6. Fox Footy cost-cutting reaches embarrassing new low

In the first ever edition of Six Points back in Round 1, 2022, I bemoaned how the COVID-19 pandemic’s border restrictions had seemingly given Fox Footy the green light to forego sending commentators to the matches they cover even after those restrictions lifted.

More than three years on, and it’s become commonplace for Fox to commentate matches from their Melbourne studio, with a boundary rider their only presence at matches in Sydney, Adelaide, Tasmania, Brisbane and the Gold Coast, with Western Australia spared by having Adam Papalia, Will Schofield and Matthew Pavlich on hand to cover every game.

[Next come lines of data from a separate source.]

(* ===== verification/Parse.v ===== *)
(** * The data of the parser (parser/parse.h, parser/y.tab.h)

    Tokens, the nodes of parse trees, and the state the scanner helpers and
    the node constructors share: the pool of characters, the pool of nodes,
    and the semantic value of the last token.

    A [char *] is an offset into the pool of characters, a [NODE *] an index
    into the pool of nodes; [None] is [NULL]. *)

From S2P Require Export CatView.

(** ** Tokens *)

Inductive token : Set :=
| RW_CREATE | RW_BUILD | RW_REBUILD | RW_DROP | RW_DESTROY | RW_PRINT | RW_LOAD | RW_HELP | RW_QUIT
| RW_SELECT | RW_INTO | RW_WHERE | RW_INSERT | RW_DELETE | RW_PRIMARY | RW_NUMBUCKETS | RW_ALL
| RW_FROM | RW_AS | RW_TABLE | RW_AND | RW_OR | RW_NOT | RW_VALUES
| INT_TYPE | REAL_TYPE | CHAR_TYPE
| T_EQ | T_LT | T_LE | T_GT | T_GE | T_NE | T_EOF | NOTOKEN
| T_INT | T_REAL | T_STRING | T_QSTRING | T_SHELL_CMD.

#[export] Instance token_eq_dec : EqDecision token.
Proof. solve_decision. Defined.

(** The codes: consecutive from 258 on. *)
Definition token_code (t : token) : Z :=
  match t with
  | RW_CREATE => 258 | RW_BUILD => 259 | RW_REBUILD => 260 | RW_DROP => 261 | RW_DESTROY => 262
  | RW_PRINT => 263 | RW_LOAD => 264 | RW_HELP => 265 | RW_QUIT => 266 | RW_SELECT => 267
  | RW_INTO => 268 | RW_WHERE => 269 | RW_INSERT => 270 | RW_DELETE => 271 | RW_PRIMARY => 272
  | RW_NUMBUCKETS => 273 | RW_ALL => 274 | RW_FROM => 275 | RW_AS => 276 | RW_TABLE => 277
  | RW_AND => 278 | RW_OR => 279 | RW_NOT => 280 | RW_VALUES => 281 | INT_TYPE => 282
  | REAL_TYPE => 283 | CHAR_TYPE => 284 | T_EQ => 285 | T_LT => 286 | T_LE => 287 | T_GT => 288
  | T_GE => 289 | T_NE => 290 | T_EOF => 291 | NOTOKEN => 292 | T_INT => 293 | T_REAL => 294
  | T_STRING => 295 | T_QSTRING => 296 | T_SHELL_CMD => 297
  end.

(** ** Nodes *)

Abbreviation charp := (option Z).
Abbreviation nodep := (option Z).

Inductive NODEKIND : Set :=
| N_QUERY | N_INSERT | N_DELETE | N_CREATE | N_DESTROY | N_BUILD | N_REBUILD | N_DROP | N_LOAD
| N_PRINT | N_HELP | N_SELECT | N_JOIN | N_PRIMATTR | N_QUALATTR | N_ATTRVAL | N_ATTRTYPE
| N_VALUE | N_LIST | N_ALIAS.

#[export] Instance NODEKIND_eq_dec : EqDecision NODEKIND.
Proof. solve_decision. Defined.

(** The union inside [VALUE]; a [float] by its bits. *)
Inductive value_u : Set := ival (i : Z) | rval (bits : Z) | sval (s : charp).

(** [union u]: the member that was written last.  Reading another one is
    undefined. *)
Inductive node_u : Set :=
| QUERY (relname : charp) (attrlist qual : nodep)
| INSERT (relname : charp) (attrlist : nodep)
| DELETE (relname : charp) (qual : nodep)
| CREATE (relname : charp) (attrlist primattr : nodep)
| DESTROY (relname : charp)
| BUILD (relname attrname : charp) (nbuckets : Z)
| DROP (relname attrname : charp)
| LOAD (relname filename : charp)
| PRINT (relname : charp)
| HELP (relname : charp)
| SELECT (selattr : nodep) (op : Operator) (value : nodep)
| JOIN (joinattr1 : nodep) (op : Operator) (joinattr2 : nodep)
| QUALATTR (relname attrname : charp)
| PRIMATTR (attrname : charp) (nbuckets : Z)
| ATTRVAL (attrname : charp) (value : nodep)
| ATTRTYPE (attrname : charp) (type : Z)
| VALUE (type : Datatype) (len : Z) (u : value_u)
| LIST (self next : nodep)
| ALIAS (relname alias : charp)
| NOTSET.                                   (* nothing was written yet *)

Record NODE : Set := mkNODE { kind : NODEKIND; nu : node_u }.

(** [YYSTYPE]. *)
Inductive YYSTYPE : Set := yy_ival (i : Z) | yy_rval (bits : Z) | yy_sval (s : charp) | yy_n (n : nodep) | yy_none.

(** ** The state *)

Record Parser : Set := mkParser {
  charpool : block;              (* [charpool], [MAXCHAR] bytes *)
  charptr : Z;
  idbuf : block;                 (* the static [string] of [get_id] *)
  yylval : YYSTYPE;
  nodepool : list NODE;          (* [nodepool], [MAXNODE] nodes *)
  nodeptr : Z;
  complaints : list string;      (* what was written to [stderr] *)
}.

Definition set_chars (b : block) (p : Parser) : Parser :=
  mkParser b (charptr p) (idbuf p) (yylval p) (nodepool p) (nodeptr p) (complaints p).
Definition set_charptr (i : Z) (p : Parser) : Parser :=
  mkParser (charpool p) i (idbuf p) (yylval p) (nodepool p) (nodeptr p) (complaints p).
Definition set_idbuf (b : block) (p : Parser) : Parser :=
  mkParser (charpool p) (charptr p) b (yylval p) (nodepool p) (nodeptr p) (complaints p).
Definition set_yylval (v : YYSTYPE) (p : Parser) : Parser :=
  mkParser (charpool p) (charptr p) (idbuf p) v (nodepool p) (nodeptr p) (complaints p).
Definition set_nodes (l : list NODE) (p : Parser) : Parser :=
  mkParser (charpool p) (charptr p) (idbuf p) (yylval p) l (nodeptr p) (complaints p).
Definition set_nodeptr (i : Z) (p : Parser) : Parser :=
  mkParser (charpool p) (charptr p) (idbuf p) (yylval p) (nodepool p) i (complaints p).
Definition complain (s : string) (p : Parser) : Parser :=
  mkParser (charpool p) (charptr p) (idbuf p) (yylval p) (nodepool p) (nodeptr p) (complaints p ++ [s]).

(** Code of the parser: [throw] ends the program with [exit(1)] after a
    message. *)
Abbreviation PARSE := (ST string Parser).

(** The bytes a [char *] points to, up to the end of the pool. *)
Definition chars_at (p : Parser) (s : charp) : option block :=
  i ← s; if decide (0 <= i <= Z.of_nat (length (charpool p))) then Some (drop (Z.to_nat i) (charpool p)) else None.

(** The string it points to. *)
Definition str_at (p : Parser) (s : charp) : option block := b ← chars_at p s; cstring b.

The practice reached an embarrassing new low on Sunday afternoon, with Seven’s Brian Taylor poking fun at Fox’s commentary box remaining deserted for a match at the MCG.

It’s one thing to penny-pinch and not send commentators interstate; but to not bother to cover, as Taylor put it, ‘the two-kilometre trek from South Melbourne’, is an actual farce.

One can only assume the network were only willing to live cover the St Kilda-Gold Coast game at Marvel Stadium that overlapped much of Melbourne’s clash with Sydney – but that’s nowhere close to an excuse.

It’s baffling to me that Fox are willing to splash out on their own commentary feed, graphics and half time coverage for every single match, rather than their old practice of simulcasting Seven’s coverage for all their matches, and yet can’t either can’t be bothered or can’t spare the expense to set them up at the ground.

It cheapens the product, makes things more difficult for their commentators – I don’t think Kelli Underwood in particular is doing any favours by having to call a large number of her games from a studio a long way from the action – and to be blunt, disrespects the fans who pay $40 a month for the privilege of watching matches we can’t access anywhere else.

Given the PR nightmare for the AFL that is the decision to allow all Saturday matches behind a paywall for the foreseeable future, it wouldn’t be amiss to the league to have a quiet word to the network that they can’t treat the paying public with this level of disdain.

They’re probably the only ones Fox would listen to, too.

Random thoughts

– I would have thought Callum Mills of all people would have learned by now that running into things with his shoulder isn’t a good idea.

– Is there a way of not sounding like a biased hater when I say that Bailey Smith was my eighth-best player on the ground on Thursday night?

– Callum Ah Chee an underrated brilliant story. Shunted forward out of desperation halfway through last year, four goals in a grand final, now a key part of the best team in it.

– With Port’s season in the toilet, there’s no reason now for Logan Evans not to play every week.

– Luke Jackson is so good as a solo ruck, but I could forgive Freo for bringing Sean Darcy back in for nothing more than to stop Kane Cornes being smug about it.

– Melbourne’s reaction to Clayton Oliver’s goal is the sort of absolutely naff, cringe overkill that really hits me where I live.